We are not allowed to know where Secret Agent Man sleeps. (Sometimes
he'll entertain people at his residence,
and then leave for his "secure, undisclosed location" at the same time
his guests leave for unsecure, disclosed
locations.) We are not allowed to know whom he talks to in the White
House. We are not allowed to hear how he
shapes our energy policy or our war plans. We may not even be allowed
to cover his trip to the Middle East to
prepare our allies for a campaign against Saddam.
Mr. Cheney does pop up for Sunday shows, fund-raisers and the occasional
soiree. He played host at a book party
at his house Monday night for his chief of staff, Scooter Libby, who
has come out with a paperback of an old
novel about — what else? — shadowy political intrigue. Vice, as the
president called him on Tom Brokaw's White
House tour, stood under a blue painting in his red tie and gray suit,
talking in a low voice out of the side of his
mouth, which adds to the conspiratorial aura.
Outside, guests saw an ominous sign that read "Threat Condition Bravo."
The vice president does give up some information. He has been happy
to fill in reporters on how amazing the Bush
team was on 9/11 and after.

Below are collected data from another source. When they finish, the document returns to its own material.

(** ** Secrets *)

(** Whatever a query is, the same is shown. *)
Lemma redact_query pre host mark s1 s2 rest :
  Forall in_token host → in_token mark → starts_secret mark = true →
  Forall in_token s1 → Forall in_token s2 → token_stops rest →
  redact (pre ++ scheme_mark ++ host ++ mark :: s1 ++ rest) =
  redact (pre ++ scheme_mark ++ host ++ mark :: s2 ++ rest).
Proof.
  intros Hh Hm Hsm Hs1 Hs2 Hr.
  assert (∀ s, Forall in_token s → Forall in_token (host ++ mark :: s)) as Hin.
  { intros s Hs. apply Forall_app. split; [done|]. by constructor. }
  assert (∀ b s, Forall in_token s →
    redact_tail (b ++ take (offset ends_token (host ++ mark :: s ++ rest)) (host ++ mark :: s ++ rest))
    ++ redact (drop (offset ends_token (host ++ mark :: s ++ rest)) (host ++ mark :: s ++ rest))
    = redact_tail (b ++ host ++ [mark]) ++ redact rest) as Hx.
  { intros b s Hs. replace (host ++ mark :: s ++ rest) with ((host ++ mark :: s) ++ rest)
      by (by rewrite <- app_assoc).
    rewrite offset_app, (offset_stops rest), Nat.add_0_r by auto.
    rewrite take_app_length, drop_app_length. rewrite app_assoc, redact_tail_query by done.
    by rewrite <- app_assoc. }
  induction pre as [pre IH] using (induction_ltof1 _ length). unfold ltof in IH.
  destruct (redact_turn pre) as [(hd & pre' & Hlt & _ & Heq)|(hd & b & _ & _ & Heq)].
  - rewrite !Heq. f_equal. by apply IH.
  - rewrite !Heq. f_equal. by rewrite !Hx.
Qed.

And the Bush administration authorized
the release to Congress of thousands of
e-mails by Clinton officials, including ones sent to Al Gore.
But he prefers to operate under deep cover. The Bushes' attitude toward
disclosure is embodied in Mr. Cheney:
We know best. Leave it to us. In their view, the American public has
been cleared for very little information about
the American government.
In a speech Monday to roofing contractors, 41 grumbled about the national press, "which I now confess I hate."
And 43 spirited his Texas gubernatorial records — which would include
contacts with Enron — into his father's
presidential library, where reporters will have to wait months, or
years, to get at them.
Just as Mr. Cheney thinks he is entitled to cook up our energy policy
behind closed doors with his oil and gas buddies
and Republican donors, His office had been considering treating Air
Force Two like a corporate jet. Just wave
goodbye to the White House press corps at Andrews and fly off to 10
Middle East countries for clandestine talks.
Should we be countering the Axis of Evil with the Axis of No Access?
Should our leaders leave a free press at
home when they go to talk to regimes that do not countenance a free
press?
Aren't we supposed to be influencing the Saudis and other Middle Eastern
countries in the direction of honesty and
transparency? Instead, the vice president emulates his Saudi friends
— operating with high-handed secrecy,
plotting with cronies to develop a petrostate, and restricting the
press — just as he did during Desert Storm.
Cheney staffers came up with numerous explanations why it may be difficult
to take the press — all of them silly.
They're not the president: they don't have two planes. They don't have
the resources. They don't have the staff.
They're going to a very insecure region.
On CNN last night, the conservative Bob Novak admitted the idea was unprecedented, but explained the Cheney-think.
"You do remember the Spiro Agnew and the Dan Quayle trips were circuses,"
he said. "Dick Cheney is going on a
10-day trip to the Middle East and his staff is considering whether
they really want to take any press along. No members
of the media whatsoever, to avoid all these made-up stories. . . .
They may say, `Hey, this is a business trip.' "
But that is precisely the problem. The American government is not a
business. And the vice president's diplomacy
in the Middle East is not a business trip.
Dick Cheney may truly be the most powerful vice president in the history
of the universe. Everything he does is
the public's business.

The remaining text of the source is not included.